Two G4S Directors Quit Over Olympic Failure
Two directors of security firm G4S have resigned after the company announced the findings of an independent review into its Olympics contract.
Chief operating officer David Taylor-Smith and Ian Horseman Sewell, who was head of global events, have taken the blame for the staffing fiasco.
Chief executive Nick Buckles, who appeared twice before a parliamentary panel, will remain in his post.
Mr Buckles told MPs on the Home Affairs Select Committee in July that the staffing failure was a fiasco and a "humiliating shambles".
The report by PwC found that monitoring and tracking of the security workforce was inadequate and that management failed to appreciate the scale and exact nature of the project.
G4S fulfilled 83% of contracted shifts at the Games, failing to provide all of the 10,400 contracted guards and forcing the Government to step in with military personnel.
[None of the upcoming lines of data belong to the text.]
(* ===== verification/Prelude.v ===== *)
(** * A verification development for openporch

    openporch turns workload documents into deployments: a workload becomes a module of a
    deployment set, the set is expanded into a graph of resources matched to definitions by
    criteria, the graph is provisioned by drivers in dependency order, and everything is
    recorded in a store that also decides who may do what. This library models the core
    crate, the permission rule and the secret inputs of the server, the transactional part of the store, the
    planner that runs deployments and the executor that calls drivers, as executable
    definitions written after the source, and proves what makes them correct.

    ** The program and its parts

    - [src/crates/core]: identifiers, canonical JSON, the data model, criteria, placeholders,
      the resource catalog, sets and deltas, the resource graph, redaction of secrets, workload
      documents and overrides. Pure functions; they call each other directly.
    - [src/crates/store]: SQLite tables and the methods over them. Each method is one
      transaction; it checks the authority of the actor inside it and records an audit entry
      with it.
    - [src/crates/server]: HTTP routes; each declares a permission ([rbac.rs]) that is evaluated
      against the caller's roles before the store is called.
    - [src/crates/engine]: the planner runs a deployment, one task per resource. A task records
      what it is about to do in the store, calls the executor, which calls a driver, and records
      how it ended, so that a server that restarts knows which resources are in doubt.
      [src/crates/drivers]: what provisions.
    - [src/crates/client], [src/crates/cli], [src/provider]: clients of the HTTP API.

    ** Shared files

    [Prelude] has Rust's [Result] with the [?] operator ([let?]), loops that may return early,
    faults (an error or a panic), the tactics and hint databases, and lemmas on lists and
    options. [Strings] and [Utf8] model [str] (bytes and characters), [OrdMap] models
    [BTreeMap], [BTreeSet] and [IndexMap] with their iteration order, [Regex] the patterns the
    source documents, [Float64] the numbers and their printing, [Json] the values of
    [serde_json], [JsonPath] and [Pointer] the places inside a value.

    ** The core crate

    - [Ids] ([ids.rs]): each identifier type is a string with its validating constructor.
      The hand-written validators accept exactly what the documented patterns match.
    - [Canonical] ([canonical.rs]): the RFC 8785 text determines the value and, for exact
      numbers, the other way round.
    - [Model] ([model.rs]) and [Criteria] ([criteria.rs]): weights order criteria by their most
      significant field; selection returns the one heaviest definition or the documented error.
    - [Template], [PathText] and [Placeholder] ([placeholder.rs]): parsing reads exactly the
      grammar; resolution substitutes what the scope (class [Scope]) returns, fails on exactly
      the placeholders that are collected, and keeps secrets out of plain values.
    - [Catalog] ([catalog.rs]): outputs are accepted exactly when they fit the type.
    - [Sets], [SetsProofs] ([sets.rs]): applying the difference of two sets to the first gives the
      second; set IDs identify content.
    - [Graph], [GraphOrder], [GraphBuild] ([graph.rs]): construction always ends and never
      panics; nodes come from requests with their matching definitions; every reference of a
      definition's inputs, every read of a shared resource in a module whose texts can all be
      read, and every co-provisioning and match-dependents rule has its edge; one unreadable text
      hides all reads of its module; layers are a topological order, or a cycle is reported.
    - [Redact] ([redact.rs]): no secret is left in a redacted text, and only secrets are removed.
    - [Workload], [WorkloadText], [WorkloadProofs], [Overrides] ([workload.rs],
      [workload/overrides.rs]): validation accepts exactly the valid documents; conversion to a
      module keeps the content, translates the placeholders outside of [noExpand] files and
      marks the secret paths; overrides change what they name.

    ** The store

    - [Db]: the tables of [migrations/*.sql] as lists of rows in a record [Db]; statements
      ([select], [update], [delete_rows], [insert_row] with the constraints of the table);
      [StoreError] ([error.rs]); audit entries ([audit.rs]). A transaction is a function from a
      connection (database and number of system calls made) to a result and a connection:
      [BEGIN IMMEDIATE] takes the write lock, so transactions run one after another, and an
      error rolls back ([Operations.run]). [let*] and [;;] sequence statements.
    - [DbLogic]: a relational logic of transactions ([tx_rel], [inv_tx]).
    - [Identity] ([identity.rs], [sqlite_identity.rs]): principals, tokens, sessions, signing keys,
      invitations, roles, the authority checks. [Rbac] ([server/src/rbac.rs]): the permission rule.
    - [Apps] ([sqlite.rs], [deploy.rs]): environment types, applications, environments, sets,
      deltas. [Permits] ([sqlite_permits.rs]): plans and permits for destructive actions.
      [Deployments] ([sqlite.rs], [deploy.rs]): acceptance, finishing, deletion, logs.
    - [IdentityInv], [IdentityRoles], [DeployInv]: integrity of the tables, and what each method
      does to roles. [Access]: the specification of access control, a transition system
      [view_step] on the roles of all principals, and its properties. [Operations]: every writing
      method as a [StoreOp]; executions of any sequence of them, including failing ones, refine
      the specification; nobody gains what they may not be given; the last administrator stays;
      revoked credentials stay revoked.
    - [DeployProofs], [Lifecycle], [History]: the invariant of deployments and permits
      ([store_ok]), the specification of acceptance, retries, what a permit authorizes, that
      history is not rewritten, how environments disappear, and that an acceptable request is
      accepted.
    - [Resources] ([sqlite.rs], [deploy.rs], [sqlite_restore.rs]): operations on resources, from
      begin to checkpoint, unknown outcomes, detaching, scheduled deletion, restart and restore.
      [Phases]: the specification,
      a machine of a resource's phases (settled, running, in doubt). [ResourceSteps], [Restart],
      [Recovery]: every method is a step of the machine; doubt ends only by a decision and blocks
      new work until then; a restart leaves nothing running; an administrator can always end
      doubt (when the IDs that are drawn are fresh). The theorems about phases are for recovery
      documents without a [restored_status] mark ([ResourceSteps.plain_op]): only a restore from a
      backup writes that mark, the store does not check that a caller's document is without it,
      and the documents of the planner are. [Scenarios] runs an installation and applies the
      theorems to it.
    - [CatalogStore] ([sqlite_catalog.rs], [sqlite_accounts.rs], [sqlite_values.rs],
      [secret_use.rs]): what administrators configure, with the checks of each change: resource
      types, classes, drivers, definitions, accounts, secret stores, grants and shared values; the
      search for a cycle of credentials; who may use a secret. [CatalogProofs]: the search is exact
      and ends; after any sequence of requests, of these and of all other methods of the store, no
      credential depends on itself and nothing that is referred to is missing ([catalog_ok]); a use
      of a secret is authorized exactly when it is the owner's own or a grant covers it. What is
      assumed of the requests ([CatalogProofs.op_shaped]) is the shape of the references in a
      definition's inputs, which the server makes.
    - [SecretInputs] ([secrets.rs], [server/src/secret_inputs.rs]): the built-in secret store, and
      the server's move of secret inputs into it; what the server then records as a definition's
      references has the shape [CatalogProofs] assumes.

    ** The engine

    - [Effects]: programs that ask something outside of them and continue with any answer
      ([prog], [let!]); what such a program asked, with the answers, and what it gave ([gives]).
      Tasks, checks and recoveries are programs over their own calls.
    - [Artifacts] ([cloud/mod.rs], [registry.rs]): names of S3 objects and container images; the
      text of what is pinned reads back as it was written.
    - [Deletion] ([planner/deprovision.rs]): what a deployment deletes, exactly, and what stays
      because something uses it. The comments say that a deployment must complete the
      removal of removed workloads and of what they own; the code does not count what was chosen
      for another reason (it is scheduled), nor what depends on that alone, and the theorem says
      so.
    - [PlanInputs], [PlanJob], [JobProofs] ([planner.rs]): the snapshot of a deployment, the scope
      of a resource and its job; a scope shows only what the resource may see, and the sources
      recorded with a job account for the secrets in it.
    - [PlanTask] ([planner.rs], [planner/deprovision.rs]): the tasks as programs ([prog]) that ask
      the store, the executor and the clock and continue with any answer.
    - [PlanRun]: the main loop as a transition system [run_step] over the stages of a run:
      provisioning, preparing deletions, deleting, reporting. Calls are answered by the store of
      the other files ([answers]); a transaction may also fail; a task may stop at any point; and
      others use the store and the planner's permits between any two steps ([others_step]). What
      is assumed of others ([foreign]): they make no operations on this environment's resources,
      do not finish its deployment, and do not restart the server.
    - [PlanLogic]: programs that follow a protocol; calls of the executor never exceed the
      planner's permits. [PlanOrder]: a task starts only after what it depends on is provisioned,
      and a deletion after the users of what is deleted, in a listing the store gave during the
      run, are deleted; success means that everything provisioned and that every removal was
      carried out or is kept for something that uses it.
      [PlanEnd]: every run ends, whatever the answers and however tasks are interleaved.
    - [PlanFrame], [PlanKept], [PlanRecords], [PlanCrash]: the records tasks keep.
      At any moment of a run, a call of a driver whose outcome was not recorded has an operation
      in the store from which a restart finds it.
    - [PlanChecks], [CheckProofs] ([planner.rs]): pinning artifacts and images before a deployment
      is accepted, and the checks before it runs; when they find nothing missing, what the
      deployment names, replays and deletes was confirmed, unless it has no resources of its own;
      artifacts whose account cannot be resolved are left to their driver; pinned artifacts are
      object versions.
    - [Recover], [RecoverProofs] ([planner/recover.rs]): observing a resource in doubt. The job is
      rebuilt from what the call recorded, and is the one the driver was called with; the doubt
      ends only as what was observed allows.
    - [Preview], [PreviewProofs] ([preview.rs], [server/src/handlers/plans.rs]): what a deployment
      would change; permits are issued for exactly what a preview shows, and an accepted
      deployment has a permit bound for every change that needs one.
    - [DriverRun], [DriverRunProofs] ([drivers/src/lib.rs], [drivers/src/run.rs]): the interface of
      drivers, timeouts, and following a [put] or a [delete] until it settles. Every run settles,
      and says no more of the operation than the driver's answers do.
    - [Executor] ([executor.rs], [planner/log.rs]): the executor as programs that carry the secret
      values registered with their log ([exec], [let^]) and call the store, the secret store, the
      cloud, the keyring and drivers. [ExecLogic]: what a program may ask after a history of calls.
      [ExecutorProofs]: with the store of [CatalogStore], secrets are read only where an owner of
      the job's could use them, drivers change something only as permitted, and no text of
      the executor's own shows a secret (the lines a driver writes to the log itself are not
      modelled).
    - [PlanScenario], [CheckScenario], [ExecScenario]: a deployment is run step by
      step, checked and previewed, a job is executed, and the theorems are applied to them.

    ** Parameters

    Code that is not in the repository is a parameter of the definitions that use it: the digest
    of a set (SHA-256), JSON Patch and reading modules from JSON (with their documented laws,
    in [Sets]), the JSON text of a value ([Placeholder], [Redact]), reading YAML ([Workload],
    [Overrides]). [System] gives the answers of the clock and of the random generator, call by
    call; nothing is assumed about them except for acceptance in [History] and in the end of doubt, where the IDs
    that are drawn must not be in use; its field [scalar_pins] is what SQLite makes of pins that
    are not an object, which the source never writes.
    [Libraries] and [InputsReader] are the JSON text, SHA-256, readers and error texts that the
    planner calls; nothing is assumed about them, except that reading back the inputs that a call
    recorded gives those inputs, where a recovery rebuilds the call, and, for the executor, that
    the JSON text of a non-empty string is quoted and not empty inside the quotes. [CookieReader]
    reads a driver's state back from JSON. The cipher and the base64 text of the built-in secret
    store are parameters of [SecretInputs]; nothing is assumed about them. What the executor calls may answer anything. Whether the database is busy
    when the use of a token is recorded is a flag.

    ** Fuel

    Loops of the source that are not structural take fuel and return [None] when it runs out.
    The fuel is computed from the input, and the theorems show it is enough: graph construction
    ([build_graph_total]), layers ([topological_layers_correct]), template parsing
    ([template_parse_total]), redaction (the source's own limit on passes), the rounds
    that choose deletions ([removal_of_total], [kept_of_total]) and what is kept ([keepers_total]), the search for a cycle of
    credentials ([cycle_search_exact]). The store's loops are over lists.
    Tasks have no fuel: the attempts of a task are bounded by the limits of the planner. The polls
    of a driver's run are bounded by its timeout, which [driver_runs_settle] shows is enough.

    ** Not modelled

    Of the store, the cipher of the built-in secret store, retention, the row that names the
    owner of an installation, and copying the database file. Of the planner, logs and metrics; the checks are programs of their own, and [PlanRun] lets
    a run start refused with any findings. The drivers themselves, which run processes and call
    services, and the lines they write to the run log; HTTP routing, configuration, login; the clients. Rows of other organizations do not
    exist in the model: the store serves one organization and checks its name in every method. *)

From stdpp Require Import base list strings sorting pretty.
But last April, Mr Horseman Sewell told a security conference in Manchester that the firm was well on the way to fulfilling staffing levels.
Mr Horseman Sewell described it as "a massive recruitment exercise".
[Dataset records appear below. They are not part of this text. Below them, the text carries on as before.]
(* ===== verification/Strings.v ===== *)
(** * Rust strings

    A Rust [String] or [&str] is its UTF-8 bytes, the [string] type of the
    standard library. Lengths, slices, comparisons and searches for ASCII
    delimiters are on bytes, as in Rust. [chars] groups the bytes of each
    character by the width its first byte announces, so a [char] is the slice
    that encodes it; joining the characters of any string gives it back.

    The functions here are those of [std] that the modelled crates call:
    [split_once], [split], [find], [strip_prefix], [strip_suffix], [replace],
    [trim_start_matches], [chars], [parse::<usize>] and hexadecimal output. *)

From Stdlib Require Import Ascii.
From stdpp Require Import base list strings pretty.
From S2P Require Import Prelude.

Local Open Scope string_scope.
Local Open Scope nat_scope.
Local Open Scope list_scope.

#[global] Arguments String.append !_ _ / : simpl nomatch.

(** The empty string. *)
Abbreviation ε := EmptyString.

(** The string of one byte. *)
Definition str1 (c : ascii) : string := String c ε.

Definition dquote : ascii := Ascii.ascii_of_nat 34.
Definition squote : ascii := "'"%char.
Definition backslash : ascii := Ascii.ascii_of_nat 92.
Definition newline : ascii := Ascii.ascii_of_nat 10.

(** ** Byte classes *)

Definition in_range (lo hi : N) (c : ascii) : bool :=
  (lo <=? N_of_ascii c)%N && (N_of_ascii c <=? hi)%N.
Definition is_ascii_lowercase (c : ascii) : bool := in_range 97 122 c.
Definition is_ascii_uppercase (c : ascii) : bool := in_range 65 90 c.
Definition is_ascii_digit (c : ascii) : bool := in_range 48 57 c.
Definition is_ascii_alphanumeric (c : ascii) : bool :=
  is_ascii_lowercase c || is_ascii_uppercase c || is_ascii_digit c.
He told the audience: "I am pleased to tell you that as I left the office in Canary Wharf this morning we just passed 80,000 people applying for a job to work at the Olympic Games in security."
The two resignations come a day after Sky News City Editor Mark Kleinman revealed a board meeting was convened over who would "carry the can" for the debacle.
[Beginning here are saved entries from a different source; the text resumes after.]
#[export] Instance ole_antisym : AntiSymm (=) ole.
Proof.
  unfold ole. intros x y. rewrite (cmp_antisym x y).
  destruct (cmp x y) eqn:E; simpl; [by apply cmp_eq_iff in E|done..].
Qed.

Lemma oinsert_perm x l : oinsert x l ≡ₚ x :: l.
Proof.
  induction l as [|y l IH]; simpl; [done|]. destruct (cmp x y); [done..|].
  rewrite IH. apply Permutation_swap.
Qed.

Lemma osort_perm l : osort l ≡ₚ l.
Proof. induction l as [|x l IH]; simpl; [done|]. by rewrite oinsert_perm, IH. Qed.

Lemma oinsert_sorted x l : StronglySorted ole l → StronglySorted ole (oinsert x l).
Proof.
  induction l as [|y l IH]; intros Hl; simpl; [by repeat constructor|].
  apply StronglySorted_cons in Hl as [Hy Hl]. destruct (cmp x y) eqn:E.
  1,2: apply StronglySorted_cons; split; [|by apply StronglySorted_cons].
  1,2: assert (ole x y) by (unfold ole; congruence);
       constructor; [done|]; eapply Forall_impl; [exact Hy|]; intros z ?; by trans y.
  apply StronglySorted_cons. split; [|by apply IH].
  rewrite oinsert_perm. constructor; [|done].
  unfold ole. apply cmp_gt_lt in E. congruence.
Qed.

Lemma osort_sorted l : StronglySorted ole (osort l).
Proof. induction l; simpl; [constructor|]. by apply oinsert_sorted. Qed.

(** Sorting forgets the order of the input. *)
Lemma osort_Permutation l k : l ≡ₚ k → osort l = osort k.
Proof.
  intros Hp. apply (StronglySorted_unique ole); [apply osort_sorted..|].
  by rewrite !osort_perm.
Qed.

End osort.

(** ** [BTreeMap] *)

Section btree_map.
Context {K V : Type} `{Ord K}.

Fixpoint bt_get (k : K) (m : list (K * V)) : option V :=
  match m with
  | [] => None
  | (k', v) :: m => match cmp k k' with Eq => Some v | _ => bt_get k m end
  end.

(** Inserts, replacing the value of an equal key. *)
Fixpoint bt_insert (k : K) (v : V) (m : list (K * V)) : list (K * V) :=
  match m with
  | [] => [(k, v)]
  | (k', v') :: m' =>
      match cmp k k' with
      | Lt => (k, v) :: m
      | Eq => (k, v) :: m'
      | Gt => (k', v') :: bt_insert k v m'
      end
  end.

Fixpoint bt_remove (k : K) (m : list (K * V)) : list (K * V) :=
  match m with
  | [] => []
  | (k', v) :: m => match cmp k k' with Eq => bt_remove k m | _ => (k', v) :: bt_remove k m end
  end.

Definition bt_contains (k : K) (m : list (K * V)) : bool := is_some (bt_get k m).
Definition bt_keys (m : list (K * V)) : list K := m.*1.
Definition bt_values (m : list (K * V)) : list V := m.*2.

(** Collecting entries into a map: later entries win. *)
Definition bt_of_list (l : list (K * V)) : list (K * V) :=
  foldl (λ m kv, bt_insert kv.1 kv.2 m) [] l.

(** The representation invariant: keys strictly increase. *)
Definition bt_wf (m : list (K * V)) : Prop := StronglySorted olt (bt_keys m).

Implicit Types m : list (K * V).

Lemma bt_wf_cons k v m : bt_wf ((k, v) :: m) ↔ Forall (olt k) (bt_keys m) ∧ bt_wf m.
Proof. unfold bt_wf. simpl. apply StronglySorted_cons. Qed.

Lemma bt_wf_nil : bt_wf [].
Proof. constructor. Qed.

Lemma bt_get_insert k k' v m :
  bt_get k' (bt_insert k v m) = match cmp k' k with Eq => Some v | _ => bt_get k' m end.
Proof.
  induction m as [|[j w] m IH]; simpl; [by destruct (cmp k' k)|].
  destruct (cmp k j) eqn:E; simpl.
  - apply cmp_eq_iff in E as ->. by destruct (cmp k' j).
  - by destruct (cmp k' k).
  - destruct (cmp k' j) eqn:E2; [|done..]. apply cmp_eq_iff in E2 as ->.
    rewrite cmp_gt_lt in E. by rewrite E.
Qed.

Lemma bt_get_insert_eq k v m : bt_get k (bt_insert k v m) = Some v.
Proof. by rewrite bt_get_insert, cmp_refl. Qed.

Lemma bt_get_insert_ne k k' v m : k' ≠ k → bt_get k' (bt_insert k v m) = bt_get k' m.
Proof. intros Hne%cmp_neq. rewrite bt_get_insert. by destruct (cmp k' k). Qed.

Lemma bt_get_insert_if `{EqDecision K} k k' v m :
  bt_get k' (bt_insert k v m) = if decide (k' = k) then Some v else bt_get k' m.
Proof. case_decide; [subst; apply bt_get_insert_eq|by apply bt_get_insert_ne]. Qed.

Lemma bt_get_remove k k' m :
  bt_get k' (bt_remove k m) = match cmp k' k with Eq => None | _ => bt_get k' m end.
Proof.
  induction m as [|[j w] m IH]; simpl; [by destruct (cmp k' k)|].
  destruct (cmp k j) eqn:E; simpl.
  - apply cmp_eq_iff in E as ->. rewrite IH. by destruct (cmp k' j).
  - rewrite IH. destruct (cmp k' j) eqn:E2; [|done..]. apply cmp_eq_iff in E2 as ->.
    rewrite (cmp_antisym k j), E. done.
  - rewrite IH. destruct (cmp k' j) eqn:E2; [|done..]. apply cmp_eq_iff in E2 as ->.
    rewrite (cmp_antisym k j), E. done.
Qed.

Lemma bt_get_remove_eq k m : bt_get k (bt_remove k m) = None.
Proof. by rewrite bt_get_remove, cmp_refl. Qed.

Lemma bt_get_remove_ne k k' m : k' ≠ k → bt_get k' (bt_remove k m) = bt_get k' m.
Proof. intros Hne%cmp_neq. rewrite bt_get_remove. by destruct (cmp k' k). Qed.

Lemma bt_keys_insert k v m j : j ∈ bt_keys (bt_insert k v m) ↔ j = k ∨ j ∈ bt_keys m.
Proof.
  induction m as [|[k' w] m IH]; simpl; [set_solver|].
  destruct (cmp k k') eqn:E; simpl.
  - apply cmp_eq_iff in E as ->. set_solver.
  - set_solver.
  - unfold bt_keys in *. set_solver.
Qed.

Lemma bt_elem_insert k v m x : x ∈ bt_insert k v m → x = (k, v) ∨ x ∈ m.
Proof.
  induction m as [|[j u] m IH]; simpl; [set_solver|]. destruct (cmp k j); set_solver.
Qed.

Lemma bt_wf_insert k v m : bt_wf m → bt_wf (bt_insert k v m).
Proof.
  induction m as [|[k' w] m IH]; simpl; intros Hm.
  - apply bt_wf_cons. split; [constructor|done].
  - apply bt_wf_cons in Hm as [Hk Hm]. destruct (cmp k k') eqn:E.
    + apply cmp_eq_iff in E as ->. by apply bt_wf_cons.
    + apply bt_wf_cons. split; [|by apply bt_wf_cons]. simpl. constructor; [done|].
      eapply Forall_impl; [exact Hk|]. intros j Hj. by trans k'.
    + apply bt_wf_cons. split; [|by apply IH]. apply Forall_forall.
      intros j [->|Hj]%bt_keys_insert; [by apply cmp_gt_lt|].
      by eapply Forall_forall in Hk.
Qed.

Lemma bt_keys_remove k m j : j ∈ bt_keys (bt_remove k m) ↔ j ≠ k ∧ j ∈ bt_keys m.
Proof.
  induction m as [|[k' w] m IH]; simpl; [set_solver|].
  destruct (cmp k k') eqn:E; simpl; unfold bt_keys in *; simpl.
  - apply cmp_eq_iff in E as ->. set_solver.
  - assert (k ≠ k') by (intros ->; by rewrite cmp_refl in E). set_solver.
  - assert (k ≠ k') by (intros ->; by rewrite cmp_refl in E). set_solver.
Qed.

Lemma bt_wf_remove k m : bt_wf m → bt_wf (bt_remove k m).
Proof.
  induction m as [|[k' w] m IH]; simpl; intros Hm; [done|].
  apply bt_wf_cons in Hm as [Hk Hm].
  destruct (cmp k k'); [by apply IH|..].
  all: apply bt_wf_cons; split; [|by apply IH]; apply Forall_forall;
       intros j [_ Hj]%bt_keys_remove; by eapply Forall_forall in Hk.
Qed.

Lemma bt_get_keys k m : k ∈ bt_keys m ↔ is_Some (bt_get k m).
Proof.
  induction m as [|[k' w] m IH]; simpl.
  - split; [set_solver|by intros [? ?]].
  - destruct (cmp k k') eqn:E.
    + apply cmp_eq_iff in E as ->. split; [eauto|]. intros _. left.
    + assert (k ≠ k') by (intros ->; by rewrite cmp_refl in E).
      rewrite <-IH. unfold bt_keys. set_solver.
    + assert (k ≠ k') by (intros ->; by rewrite cmp_refl in E).
      rewrite <-IH. unfold bt_keys. set_solver.
Qed.

Lemma bt_get_elem k v m : bt_get k m = Some v → (k, v) ∈ m.
Proof.
  induction m as [|[k' w] m IH]; simpl; [done|]. destruct (cmp k k') eqn:E.
  - apply cmp_eq_iff in E as ->. intros [= ->]. left.
  - intros Hg. right. auto.
  - intros Hg. right. auto.
Qed.

Lemma bt_elem_get k v m : bt_wf m → (k, v) ∈ m → bt_get k m = Some v.
Proof.
  induction m as [|[k' w] m IH]; simpl; [set_solver|].
  intros [Hk Hm]%bt_wf_cons [[= -> ->]|Hin]%elem_of_cons; [by rewrite cmp_refl|].
  assert (olt k' k) as Hlt.
  { eapply Forall_forall in Hk; [exact Hk|]. unfold bt_keys. apply list_elem_of_fmap. by exists (k, v). }
  unfold olt in Hlt. rewrite (cmp_antisym k' k), Hlt. simpl. auto.
Qed.

Lemma bt_get_Some k v m : bt_wf m → bt_get k m = Some v ↔ (k, v) ∈ m.
Proof. intros Hm. split; [apply bt_get_elem|by apply bt_elem_get]. Qed.

Lemma bt_wf_NoDup m : bt_wf m → NoDup (bt_keys m).
Proof.
  induction m as [|[k v] m IH]; simpl; [constructor|]. intros [Hk Hm]%bt_wf_cons.
  constructor; [|by apply IH]. intros Hin. eapply Forall_forall in Hk; [|exact Hin].
  by apply (irreflexivity olt k).
Qed.

Lemma bt_get_lt k m : Forall (olt k) (bt_keys m) → bt_get k m = None.
Proof.
  intros Hk. destruct (bt_get k m) as [v|] eqn:E; [|done].
  assert (k ∈ bt_keys m) as Hin by (apply bt_get_keys; eauto).
  eapply Forall_forall in Hk; [|exact Hin]. by destruct (irreflexivity olt k).
Qed.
Mr Taylor-Smith has worked for G4S since 1998, and the firm is the world's biggest private security services provider.
The company said it stood to lose around £50m on its Olympic contract but insisted it would not waive its multi-million-pound management fee.
G4S said its board had decided that it was in the best interests of the company and its shareholders that Mr Buckles remains as chief executive.
Mr Buckles was not guilty of any significant shortcomings in his performance, the company said.
However, G4S will appoint a chief operating officer to work closely with Mr Buckles on areas such as customer service and project delivery.
It has also promised to carry out more rigorous risk assessment of new contracts and will demand board-level oversight on contracts where annual revenues exceed £50m.
On its website the firm said it "is trusted by a number of the world's leading organisations" to manage risk on their behalf.
:: Mr Taylor-Smith and Mr Horseman Sewell are not expected to receive any pay-offs outside of notice entitlements within their contracts.